18. Adjustments to prior year's results

In 2019-20, the agency decided to review its financial reporting methods related to assets. The review noted that accounts receivable due to salary overpayments should be classified as "Financial assets held on behalf of the Government". The change has been applied retroactively and comparative information for 2018-2019 has been restated.

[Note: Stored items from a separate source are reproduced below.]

(** * dnsflow: the packet pipeline of [dnsflow.c]

    A shallow embedding of the decapsulator, the DNS check and projection, the
    batcher, the statistics ticker and the shard clause of the capture
    filter, with the properties the specification states about them.

    Conventions.
    - An octet is a [Byte.byte]; a C integer is a [Z] whose wrap-around is
      written where the source has it ([u8], [u32]).
    - The packet area of [data_buf] (everything from [&data_buf->db_pkt_hdr]
      on) is a function from byte offsets to octets.  The area has no end in
      the model; instead every store leaves a [Store] record with its
      range, so that the extent of what a call writes can be stated.  The
      block [main] reserves ends at [data_buf_reserved]; what a store beyond
      it does is not defined by the source, so a statement about what the
      area holds, or about a buffer read from it, is made for the calls
      whose stores stay inside the block ([within_reserved]).
    - [_log], the stores and [dnsflow_pkt_send] are the observable effects;
      a computation returns them in program order. *)

From Stdlib Require Import Strings.String Strings.Byte.
From Stdlib Require Import ZArith List Lia Bool.
Import ListNotations.
Local Open Scope Z_scope.

(** ** Constants of the source *)

Definition DNSFLOW_MAX_PARSE : Z := 255.
Definition DNSFLOW_PKT_MAX_SIZE : Z := 65535.
Definition DNSFLOW_PKT_TARGET_SIZE : Z := 1200.
Definition DNSFLOW_VERSION : Z := 2.
Definition DNSFLOW_FLAG_STATS : Z := 1.
Definition DNSFLOW_SETS_COUNT_MAX : Z := 255.
Definition DNSFLOW_NAMES_COUNT_MAX : Z := 255.
Definition DNSFLOW_IPS_COUNT_MAX : Z := 255.

Definition sizeof_dnsflow_hdr : Z := 8.
Definition sizeof_dnsflow_set_hdr : Z := 8.
Definition sizeof_dnsflow_stats_pkt : Z := 20.
Definition sizeof_in_addr_t : Z := 4.

(** The largest [int], of 32 bits. *)
Definition INT_MAX : Z := 2147483647.

(** ** Octets and fixed-width integers *)

Definition u8 (z : Z) : Z := z mod 256.
Definition u16 (z : Z) : Z := z mod 65536.
Definition u32 (z : Z) : Z := z mod 4294967296.

Definition Z_of_byte (b : byte) : Z := Z.of_N (Byte.to_N b).

Definition byte_of_Z (z : Z) : byte :=
  match Byte.of_N (Z.to_N (u8 z)) with
  | Some b => b
  | None => x00
  end.

(** [htons] and [htonl] followed by a store: the octets in network order. *)
Definition be16 (z : Z) : list byte :=
  [byte_of_Z (z / 256); byte_of_Z z].

Definition be32 (z : Z) : list byte :=
  [byte_of_Z (z / 16777216); byte_of_Z (z / 65536);
   byte_of_Z (z / 256); byte_of_Z z].

(** The value of network-order octets ([ntohs], [ntohl] after a load). *)
Fixpoint be_value (bs : list byte) (acc : Z) : Z :=
  match bs with
  | [] => acc
  | b :: bs' => be_value bs' (acc * 256 + Z_of_byte b)
  end.

(** An [in_addr_t] is kept as the four octets it has in memory: the program
    only ever copies it. *)
Record in_addr_t : Type := mk_in_addr { a0 : byte; a1 : byte; a2 : byte; a3 : byte }.

Definition in_addr_bytes (a : in_addr_t) : list byte := [a0 a; a1 a; a2 a; a3 a].

(** ** The packet area *)

Definition memory : Type := Z -> byte.

Definition zero_memory : memory := fun _ => x00.

(** [memcpy (pkt_start + off, bs, |bs|)], also used for scalar stores. *)
Definition store_bytes (m : memory) (off : Z) (bs : list byte) : memory :=
  let n := Z.of_nat (length bs) in
  fun i => if (off <=? i) && (i <? off + n) then nth (Z.to_nat (i - off)) bs x00
           else m i.

Definition load_bytes (m : memory) (off : Z) (n : nat) : list byte :=
  map (fun k => m (off + Z.of_nat k)) (seq 0 n).

Definition load8 (m : memory) (off : Z) : Z := Z_of_byte (m off).

(** ** Worker state and effects *)

(** The globals [sequence_number], [data_buf] (its [db_len] and the packet
    area), [last_send], and the function-static [stats_counter]. *)
Record worker : Type := mk_worker {
  sequence_number : Z;
  db_len : Z;
  pkt : memory;
  last_send : Z;
  stats_counter : Z
}.

Inductive log_arg : Type :=
| ArgU (n : Z)
| ArgS (s : string).

Inductive effect : Type :=
| Log (format : string) (args : list log_arg)   (* a call of [_log] *)
| Store (off len : Z)                           (* octets [off, off+len) of the packet area written *)
| Send (payload : list byte).                   (* a call of [dnsflow_pkt_send] *)

Definition M (A : Type) : Type := worker -> A * worker * list effect.

Definition ret {A} (a : A) : M A := fun w => (a, w, []).

Definition bind {A B} (m : M A) (k : A -> M B) : M B :=
  fun w =>
    let '(a, w1, t1) := m w in
    let '(b, w2, t2) := k a w1 in
    (b, w2, t1 ++ t2).

Declare Scope dnsflow_scope.
Delimit Scope dnsflow_scope with dnsflow.
Notation "x <- m ;; k" := (bind m (fun x => k))
  (at level 61, m at next level, right associativity) : dnsflow_scope.
Notation "m ;; k" := (bind m (fun _ => k))
  (at level 61, right associativity) : dnsflow_scope.
Local Open Scope dnsflow_scope.

Definition _log (format : string) (args : list log_arg) : M unit :=
  fun w => (tt, w, [Log format args]).

Definition get_db_len : M Z := fun w => (db_len w, w, []).

Definition set_db_len (n : Z) : M unit :=
  fun w => (tt, mk_worker (sequence_number w) n (pkt w) (last_send w) (stats_counter w), []).

Definition poke (off : Z) (bs : list byte) : M unit :=
  fun w => (tt,
            mk_worker (sequence_number w) (db_len w) (store_bytes (pkt w) off bs)
                      (last_send w) (stats_counter w),
            [Store off (Z.of_nat (length bs))]).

The following table presents the effect of the prior year restated results:

(in thousands of dollars) 2019
As previously stated

Effect of the adjustment
2019
Restated
Statement of financial position
Financial assets held on behalf of Government - (8,519) (8,519)
Total net financial assets 224,531 (8,519) 216,012
Net debt 91,245 8,519 99,764
Net financial position 3,731,410 (8,519) 3,722,891
Statement of operations and net financial position
Net cash provided by Government of Canada 1,251,504 (2,184) 1,249,320
Net cost of operations after government funding and transfers (516,617) 2,184 (514,433)
Net financial position - Beginning of year 3,214,793 (6,335) 3,208,458
Departmental net financial position - end of year 3,731,410 (8,519) 3,722,891
Statement of change in net debt
Net cost of operations after government funding and transfers (516,617) 2,184 (514,433)
Net debt - Beginning of year 73,221 6,335 79,556
Net increase (decrease) in net debt 18,024 2,184 20,208
Net debt - End of year 91,245 8,519 99,764
Statement of cash flows
(Decrease) increase in accounts receivable and advances (1,761) (2,184) (3,945)
Cash used in operating activities 559,691 (2,184) 557,507
Net cash provided by Government of Canada 1,251,504 (2,184) 1,249,320

19. Comparative information

Comparative figures have been reclassified to conform to the current year’s presentation.